The other confounding factor is that the package plays often employ a run-blocking scheme, but the play might result in a pass.
“(Defensive) players’ run-pass key says ‘run’ and then they (throw) it out there,” Venables said. “That is whole deal, that is what they are attacking. (Sometimes) it’s illegal. There are guys running five yards down the field (blockers as ineligible downfield) and they don’t say nothing.

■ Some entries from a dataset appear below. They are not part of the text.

(** The branch [else]: local upload. *)
Definition uploadLocal (o : Outcomes) (settings : Settings.t) (fm : Frontmatter)
    (file : File.t) (type placeText : string) : Action :=
  let dir := Js.toString (localUploadFolder settings fm) in
  let path := localUploadPath settings fm (newFileName file) in
  let onRejected (message : string) : Action :=
    consoleLog message ;;
    newNotice ("Error uploading image to " +:+ dir +:+ " folder: " +:+ message) in
  suspend o (Mkdir dir) ;;
  match mkdirOutcome o with
  | Some message => unhandled message
  | None =>
      suspend o (WriteBinary path (File.bytes file)) ;;
      match writeOutcome o with
      | None =>
          let basePath := default "" (adapterBasePath o) in
          onFulfilled path type basePath placeText
            ("Image uploaded to " +:+ dir +:+ " folder") onRejected
      | Some message => onRejected message
      end
  end.

(** The body of [if (thisType && file)]. *)
Definition upload (o : Outcomes) (settings : Settings.t) (fm : Frontmatter)
    (file : File.t) (type : string) : Action :=
  let placeText := pastePlaceText (newFileName file) in
  preventDefault ;;
  suspend o (ReadArrayBuffer (File.name file)) ;;
  doReplaceSelection placeText ;;
  if negb (Js.truthy (localUpload settings fm))
  then uploadRemote o settings fm file type placeText
  else uploadLocal o settings fm file type placeText.

(** [files[0]] of an optional file list. *)
Definition firstFile (files : option (list File.t)) : option File.t :=
  match files with
  | Some (f :: _) => Some f
  | _ => None
  end.

(** The head of the handler, up to the choice of the media kind: the file
    and kind of a claimed event, [None] for an event the handler leaves to
    the host.  [noteFile] is the name of the active file, if there is one. *)
Definition intake (settings : Settings.t) (noteFile : option string)
    (fm : Frontmatter) (ev : Event.t) (w : World) : option (File.t * string) :=
  if defaultPrevented w then None
  else match noteFile with
  | None => None
  | Some noteName =>
      if negb (Js.truthy (Js.Str noteName)) then None
      else
        let picked : option (option File.t) :=
          if String.eqb (Event.type ev) "paste" then Some (firstFile (Event.files ev))
          else if String.eqb (Event.type ev) "drop" then
            if negb (Settings.uploadOnDrag settings)
               && negb (Js.truthy (fmUploadOnDrag fm))
            then None
            else Some (firstFile (Event.files ev))
          else Some None in
        match picked with
        | None => None
        | Some file =>
            let type := thisType file (uploadVideo settings fm)
                          (uploadAudio settings fm) (uploadPdf settings fm) in
            match file with
            | Some f => if Js.truthy (Js.Str type) then Some (f, type) else None
            | None => None
            end
        end
  end.

Definition pasteHandler (o : Outcomes) (settings : Settings.t)
    (noteFile : option string) (fm : Frontmatter) (ev : Event.t) : Action :=
  fun w =>
    match intake settings noteFile fm ev w with
    | Some (file, type) => upload o settings fm file type w
    | None => w
    end.

(** ** The settings tab, the settings object and the password hider *)

(** The last character of a string. *)
Fixpoint lastChar (s : string) : option ascii :=
  match s with
  | EmptyString => None
  | String a EmptyString => Some a
  | String _ rest => lastChar rest
  end.

(** [value.match(/https?:\/\//) ? value : "https://" + value]: the pattern
    is not anchored, so a scheme anywhere in the value counts. *)
Definition forceScheme (value : string) : string :=
  if includes value "http://" || includes value "https://" then value
  else "https://" +:+ value.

It happens all the time.”
Maybe Venables will take some comfort in that a Boyd-to-DeAndre Hopkins touchdown was called back at Boston College because a linemen was illegally downfield Saturday.
Still, the message from offensive coaches regarding the concepts must be unsettling for defenders: they are just scratching the surface.
A visit and a veteran QB
Morris visited Oklahoma State in the offseason, ostensibly to see how the Cowboys deployed star receiver Justin Blackmon last fall, but the Cowboys are also on the cutting edge of packaged-play offense.
“We wanted to put it in, couldn’t get it in (last year),” Morris said of packaged plays. “There are things we’ve tried to do to grow this offense. Things (fans) are going to see they haven’t seen.”
But for the concepts to be successfully implemented, it requires a quarterback who can be trusted to make the correct decisions. Packaged plays put more decision-making in the hands of the quarterback. Decisions to run or pass are made after the snap based upon reading the defense.
This season, Morris has a veteran quarterback.
“We have to be careful not to over-complicate your quarterback,” Morris said. “(Boyd) is now more of veteran quarterback.”
If the quarterback can master the concepts and reads, he becomes nearly unstoppable.
Said Morris: “We have answers built in to most our plays.”
Will defenses find any answers? Are there answers to the cutting-edge of offensive football?